Player vs. Player (PvP) is a prominent feature in Stash. Players may challenge other players or groups to a duel, or engage in a matchmade solo or group battle. When a player enters a PvP battle, a "snapshot" is taken of their character. The rest of the PvP battle will continue with that snapshot version of the character, without affecting the original statistics of that character. For instance, after a player enters a duel, they can then choose to continue adventuring with their "real" character and find new loot, level up, etc. without affecting the PvP snapshot.

Stash is a multiplayer online game in a persistent world (MMORPG). Players may group up with friends to adventure through the world, plunder dungeons, defeat bosses, or just be social, or may battle other groups of adventurers in team based PvP. Stash is designed to promote co-op play or competition. A player can also play Stash as an individual character whenever they prefer, which the developers refer to as "playing alone, together" since a player still can interact with other players while playing as a lone character, such as conducting trade, casting beneficial spells upon one another, or engaging in socialization.

==Combat==
At the beginning of an encounter, each combatant makes an initiative roll modified by initiative effects from stats, gear, buffs, abilities, and other modifiers. Ties are broken by luck stat. Portraits are displayed along the top of the screen showing the current order of initiative. If there is not enough room for all the combatants, < > arrows are added to scroll through combatants. Players have a brief amount of time to confer before the battle begins. The default time for this is 60 seconds but the party leader can end this by clicking [BATTLE] at any time before the timer expires.

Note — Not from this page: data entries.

Lemma ref_workflows_insert o r :
  stable (keeps (ref_inv o)) (sql_insert harness_workflows (workflow_clash r) r).
Proof.
  apply stable_sql_insert; [typeclasses eauto|]. intros s Hc [H1 H2 H3 H4 H5 H6].
  assert (Hin : ∀ p, p ∈ db_workflows s → p ∈ db_workflows s ++ [r]).
  { intros p Hp. apply elem_of_app. by left. }
  split; cbn; [| |done|done| |].
  - destruct o as [[gid plan]|]; [|done]. destruct H1 as (Ha & Hb & Hd).
    split_and!; [done|by apply Hin|done].
  - intros w Hw. destruct (H2 w Hw) as [Hg (p & Hp & Hid)]. split; [done|].
    exists p. split; [by apply Hin|done].
  - rewrite fmap_app. apply NoDup_app. split_and!; [done| |apply NoDup_singleton].
    intros k (p & -> & Hp)%list_elem_of_fmap Hk. apply list_elem_of_singleton in Hk.
    injection Hk as Hg Hr. rewrite <- not_true_iff_false in Hc. apply Hc, existsb_exists.
    exists p. split; [by apply list_elem_of_In|]. unfold workflow_clash.
    by rewrite Hg, Hr, String.eqb_refl, Z.eqb_refl, orb_true_r.
  - intros a Ha. destruct (H6 a Ha) as (p & Hp & Hrest). exists p. split; [by apply Hin|done].
Qed.

Lemma ref_approval_insert goal_id plan c r :
  ap_goal_id r = goal_id → ap_goal_revision r = wr_goal_revision plan →
  ap_plan_hash r = wr_plan_hash plan →
  stable (keeps (ref_inv (Some (goal_id, plan)))) (sql_insert harness_goal_approvals c r).
Proof.
  intros E1 E2 E3. apply stable_sql_insert; [typeclasses eauto|].
  intros s _ [H1 H2 H3 H4 H5 H6]. split; cbn; [done..|].
  intros a [Ha|Ha]%elem_of_app; [by apply H6|]. apply list_elem_of_singleton in Ha as ->.
  destruct H1 as (_ & Hp & Hg). exists plan. split_and!; [done|congruence..].
Qed.

Lemma ref_work_update o p f :
  (∀ w, wi_goal_id (f w) = wi_goal_id w ∧ wi_workflow_id (f w) = wi_workflow_id w) →
  stable (keeps (ref_inv o)) (sql_update harness_work_items p f).
Proof.
  intros Hf. apply stable_sql_update. intros s [H1 H2 H3 H4 H5 H6]. split; cbn; [done| |done..].
  intros w' (w & Hw & ->)%elem_update_where. destruct (Hf w) as [Eg Ew].
  destruct (p w); rewrite ?Eg, ?Ew; by apply H2.
Qed.

Lemma ref_new_work goal_id plan :
  inserts_new_work (keeps (ref_inv (Some (goal_id, plan)))) goal_id (wr_id plan).
Proof.
  intros id step st ordinal now r. apply stable_sql_insert; [typeclasses eauto|].
  intros s _ [H1 H2 H3 H4 H5 H6]. split; cbn; [done| |done..].
  intros w [Hw|Hw]%elem_of_app; [by apply H2|]. apply list_elem_of_singleton in Hw as ->.
  destruct H1 as (Hg & Hp & _). split; [done|]. by exists plan.
Qed.

Lemma ref_checkpoints_update o p f :
  (∀ c, p c = true → outcome_kept c → outcome_kept (f c)) →
  stable (keeps (ref_inv o)) (sql_update harness_checkpoints p f).
Proof.
  intros Hf. apply stable_sql_update. intros s [H1 H2 H3 H4 H5 H6].
  split; cbn; [done|done| |done..].
  intros c' (c & Hc & ->)%elem_update_where. destruct (p c) eqn:E; [apply Hf|]; auto.
Qed.

Lemma ref_checkpoints_insert o c r :
  cp_phase r = Prepared → stable (keeps (ref_inv o)) (sql_insert harness_checkpoints c r).
Proof.
  intros Hr. apply stable_sql_insert; [typeclasses eauto|].
  intros s _ [H1 H2 H3 H4 H5 H6]. split; cbn; [done|done| |done..].
  intros x [Hx|Hx]%elem_of_app; [by apply H3|]. apply list_elem_of_singleton in Hx as ->.
  unfold outcome_kept. rewrite Hr. set_solver.
Qed.

Lemma ref_signals_insert o c r : stable (keeps (ref_inv o)) (sql_insert harness_signals c r).
Proof.
  apply stable_sql_insert; [typeclasses eauto|]. intros s _ [H1 H2 H3 H4 H5 H6].
  split; cbn; [done..| |done|done].
  intros e He. destruct (H4 e He) as (x & Hx & Hid). exists x. split; [|done].
  apply elem_of_app. by left.
Qed.

Lemma ref_signal_event o signal_id st actor d :
  stable (keeps (ref_inv o)) (insert_signal_event_tx signal_id st actor d).
Proof.
  apply stable_of_wp. intros s. unfold insert_signal_event_tx. wp_go; try done.
  intros [H1 H2 H3 H4 H5 H6]. split; cbn; [done..| |done|done].
  intros e [He|He]%elem_of_app; [by apply H4|]. apply list_elem_of_singleton in He as ->. cbn.
  match goal with H : existsb _ _ = true |- _ => apply existsb_exists in H as (r & Hr & Hid) end.
  exists r. split; [by apply list_elem_of_In|by apply String.eqb_eq].
Qed.
End integrity.

Ltac outcome_step :=
  let c := fresh "c" in let H := fresh "H" in
  intros c H; cbv beta in H; row_split H; unfold phase_is in *;
  repeat match goal with
  | HH : bool_decide _ = true |- _ => apply bool_decide_eq_true in HH
  end;
  unfold outcome_kept; cbn; intros ? ?;
  first [done | set_solver | match goal with
  | HO : cp_phase ?c ∈ _ → _, HP : cp_phase ?c = _ |- _ => apply HO; rewrite HP; set_solver end].

#[export] Hint Resolve ref_goals_insert ref_workflows_insert ref_new_work ref_signals_insert
  ref_signal_event : stab.
#[export] Hint Extern 1 (stable (keeps (ref_inv _)) (sql_update harness_goals _ _)) =>
  apply ref_goals_update; reflexivity : stab.
#[export] Hint Extern 1 (stable (keeps (ref_inv _)) (sql_update harness_work_items _ _)) =>
  apply ref_work_update; intros ?; row_case; split; reflexivity : stab.
#[export] Hint Extern 1 (stable (keeps (ref_inv _)) (sql_update harness_checkpoints _ _)) =>
  apply ref_checkpoints_update; outcome_step : stab.
#[export] Hint Extern 1 (stable (keeps (ref_inv _)) (sql_insert harness_checkpoints _ _)) =>
  apply ref_checkpoints_insert; reflexivity : stab.
#[export] Hint Extern 1 (stable (keeps (ref_inv _)) (sql_insert harness_goal_approvals _ _)) =>
  apply ref_approval_insert; reflexivity : stab.
#[export] Hint Extern 3 (stable (keeps (ref_inv _)) _) =>
  frame_sql; intros ?; eapply ref_inv_ext; [| | | | | | |eassumption]; reflexivity : stab.

Section runs.
  Context `{ENV : LoopEnv}.

Lemma ref_recover o now e : stable (keeps (ref_inv o)) (recover_expired_tx now e).
Proof. unfold recover_expired_tx. stable_go. Qed.

Lemma ref_refresh o goal_id : stable (keeps (ref_inv o)) (refresh_goal_status_tx goal_id).
Proof. unfold refresh_goal_status_tx. stable_go. Qed.

#[local] Hint Resolve ref_recover ref_refresh : stab.

(** The goal and the plan that the review reads. *)
Lemma reviewed_plan_spec policy goal_id request actor ew s :
  wp (reviewed_plan policy goal_id request actor ew)
     (λ r s', s' = s ∧ match r with
                       | Ok plan => context_ok (Some (goal_id, plan)) s
                       | Err _ => True
                       end) s.
Proof.
  unfold reviewed_plan, goal_row_tx.
  assert (Hread : ∀ A (m : M Db A) (Q : res A → Prop), stable eq m →
    (∀ w, Q (m w).1) → wp m (λ r s', s' = s ∧ Q r) s).
  { intros A m Q Hm HQ w <-. split; [symmetry; apply Hm|apply HQ]. }
  wp_go; try done.
  match goal with H : List.find _ _ = Some ?g |- _ =>
    apply List.find_some in H as [Hg Hid]; apply String.eqb_eq in Hid end.
  match goal with H : head (order_by ?le ?l) = Some ?p |- _ =>
    assert (Hp : p ∈ l) by (rewrite <- (order_by_perm le l); destruct (order_by le l);
      [done|injection H as ->; left]) end.
  apply list_elem_of_In, List.filter_In in Hp as [Hp Hq].
  apply andb_true_iff in Hq as [Hq _]. apply String.eqb_eq in Hq.
  assert (Hctx : context_ok (Some (goal_id, a0)) s).
  { split_and!; [|by apply list_elem_of_In|done]. eexists. split; [by apply list_elem_of_In|done]. }
  eapply wp_mono; [apply (Hread _ _ (λ _, True))|]; [stable_go|done|].
  cbv beta. intros [[]|e] s' [-> _]; [|done]. apply wp_bind.
  eapply wp_mono; [apply (Hread _ _ (λ _, True))|]; [stable_go|done|].
  cbv beta. intros [[]|e] s' [-> _]; [|done]. by apply wp_ret.
Qed.

Lemma ref_approve policy goal_id request actor ew :
  stable (keeps (ref_inv None)) (approve_tx policy goal_id request actor ew).
Proof.
  apply stable_transaction; [typeclasses eauto|]. apply stable_of_wp. intros s.
  apply wp_imp. intros Hs. apply wp_bind.
  eapply wp_mono; [apply reviewed_plan_spec|]. cbv beta. intros [plan|e] s' [-> Hctx]; [|done].
  cbv zeta.
  assert (Hs' : ref_inv (Some (goal_id, plan)) s) by (destruct Hs; by split).
  assert (Hrest : ∀ A (m : M Db A), stable (keeps (ref_inv (Some (goal_id, plan)))) m →
    wp m (λ _ s', ref_inv None s') s).
  { intros A m Hm w <-. eapply ref_inv_weaken, Hm, Hs'. }
  apply Hrest. unfold bind_approval, reset_budget, materialize_edges, insert_dep, insert_event.
  cbv zeta. stable_go.
Qed.

Lemma latest_workflow_newest s goal_id p :
  latest_workflow s goal_id = Some p → p ∈ db_workflows s ∧ wr_goal_id p = goal_id ∧
    ∀ w, w ∈ db_workflows s → wr_goal_id w = goal_id → (wr_goal_revision w ≤ wr_goal_revision p)%Z.
Proof.
  unfold latest_workflow. intros H.
  apply order_by_least in H as [Hp Hmax]; [|intros *; rewrite ?Z.leb_le, ?Z.leb_gt; lia..].
  apply list_elem_of_In, List.filter_In in Hp as [Hp Hq].
  split_and!; [by apply list_elem_of_In|by apply String.eqb_eq|]. intros w Hw Hg. apply Z.leb_le, Hmax.
  apply list_elem_of_In, List.filter_In. split; [by apply list_elem_of_In|by apply String.eqb_eq].
Qed.

Lemma latest_workflow_spec s goal_id p :
  latest_workflow s goal_id = Some p → p ∈ db_workflows s ∧ wr_goal_id p = goal_id.
Proof. intros H%latest_workflow_newest. tauto. Qed.

Lemma extensible_workflow_spec goal_id sts s :
  wp (extensible_workflow goal_id sts)
     (λ r s', s' = s ∧ match r with
                       | Ok plan => context_ok (Some (goal_id, plan)) s
                       | Err _ => True
                       end) s.
Proof.
  unfold extensible_workflow, goal_row_tx. wp_go; try done. split; [done|].
  match goal with H : List.find _ _ = Some ?g |- _ =>
    apply List.find_some in H as [Hg Hid]; apply String.eqb_eq in Hid end.
  match goal with H : latest_workflow _ _ = Some _ |- _ =>
    apply latest_workflow_spec in H as [Hp Hpg] end.
  split_and!; [|done|done]. eexists. split; [by apply list_elem_of_In|done].
Qed.

Lemma ref_extend goal_id sts actor ew :
  stable (keeps (ref_inv None)) (extend_tx goal_id sts actor ew).
Proof.
  apply stable_transaction; [typeclasses eauto|]. apply stable_of_wp. intros s.
  apply wp_imp. intros Hs. apply wp_bind.
  eapply wp_mono; [apply extensible_workflow_spec|]. cbv beta. intros [plan|e] s' [-> Hctx]; [|done].
  cbv zeta.
  assert (Hs' : ref_inv (Some (goal_id, plan)) s) by (destruct Hs; by split).
  assert (Hrest : ∀ A (m : M Db A), stable (keeps (ref_inv (Some (goal_id, plan)))) m →
    wp m (λ _ s', ref_inv None s') s).
  { intros A m Hm w <-. eapply ref_inv_weaken, Hm, Hs'. }
  apply Hrest. unfold extend_deps, insert_dep, insert_event. cbv zeta. stable_go.
Qed.

Lemma run_ref_inv a : stable (keeps (ref_inv None)) (run a).
Proof.
  atom_cases a;
    lazymatch goal with
    | |- stable _ (approve_tx _ _ _ _ _) => apply ref_approve
    | |- stable _ (extend_tx _ _ _ _) => apply ref_extend
    | _ => open_op; cbv zeta; stable_go
    end.
Qed.

Lemma reachable_ref_inv s : reachable s → ref_inv None s.
Proof.
  apply reachable_invariant; [|apply run_ref_inv].
  split; cbn; [done|intros ? H; inversion H..|constructor|intros ? H; inversion H].
Qed.

Lemma no_unbound s a :
  ref_inv None s → a ∈ db_approvals s →
  match List.find (approval_of a) (db_workflows s) with
  | Some p => negb (String.eqb (wr_plan_hash p) (ap_plan_hash a))
  | None => true
  end = false.
Proof.
  intros Hinv Ha. destruct (ri_approval _ _ Hinv a Ha) as (p & Hp & Hg & Hr & Hh).
  assert (Hm : approval_of a p = true).
  { unfold approval_of. by rewrite Hg, Hr, String.eqb_refl, Z.eqb_refl. }
  destruct (List.find (approval_of a) (db_workflows s)) as [q|] eqn:E.
  - apply List.find_some in E as [Hq Hqm]. unfold approval_of in Hqm.
    apply andb_true_iff in Hqm as [Hqg Hqr]. apply String.eqb_eq in Hqg. apply Z.eqb_eq in Hqr.
    apply list_elem_of_In, list_elem_of_lookup in Hq as [i Hi].
    apply list_elem_of_lookup in Hp as [j Hj].
    assert (i = j) as ->.
    { eapply NoDup_lookup; [exact (ri_revisions _ _ Hinv)|rewrite list_lookup_fmap, Hi; reflexivity|].
      rewrite list_lookup_fmap, Hj. cbn. congruence. }
    simplify_eq. by rewrite Hh, String.eqb_refl.
  - apply list_elem_of_In in Hp. by rewrite (List.find_none _ _ E p Hp) in Hm.
Qed.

A round of combat is defined by the time it takes for every combatant to have their turn. If they are CC’d they may not actually get to do anything on their turn. Players have 30 seconds to make their decision each round. Group leaders may have the ability to change that. Options available to a character when their turn begins are:
- MOVE - Move a number of squares up to the character's maximum movement range.
- ACT - Use an ability, attack something, etc.
- BRACE - Brace oneself for an aggressor. Delays ACT until an enemy mob enters an adjacent square. The bracer's action then happens immediately.
- DELAY - Before moving, acting, or bracing, one can DELAY and push their character to the end of the queue. This is permanent for the encounter. A player may only delay once per round.
- SKIP - Skip a turn.

If a player chooses to MOVE first, they can move up to their maximum movement distance and click STOP when they are done moving. Then the ACT, BRACE, and SKIP options become available. If a player chooses to ACT first, they can still move afterward. If a player chooses to BRACE, that ends your turn (until/unless the BRACE is triggered).

Once a player chooses to ACT, BRACE is no longer available even if MOVE is still available. If a character has a "secondary movement" stat, they also gain another move-like option after using their first MOVE. This is generally linked to a special ability use. If a character has secondary movement, their player has a wider variety of tactical options, such as move-act, move-act-secondary move, act-move-secondary move, etc.

Every character has a "reactions" stat. By default this is 1. Modifications to this will be relatively rare and special. If an enemy moves from a non-adjacent square to a square adjacent to a player's character, and the character has at least 1 "reactions" available, the character immediately interrupts the enemy's movement and can perform one ACT. This is inspired by Dungeons & Dragons' "attack of opportunity" although less complicated. A character's "reactions" stat is reset every round.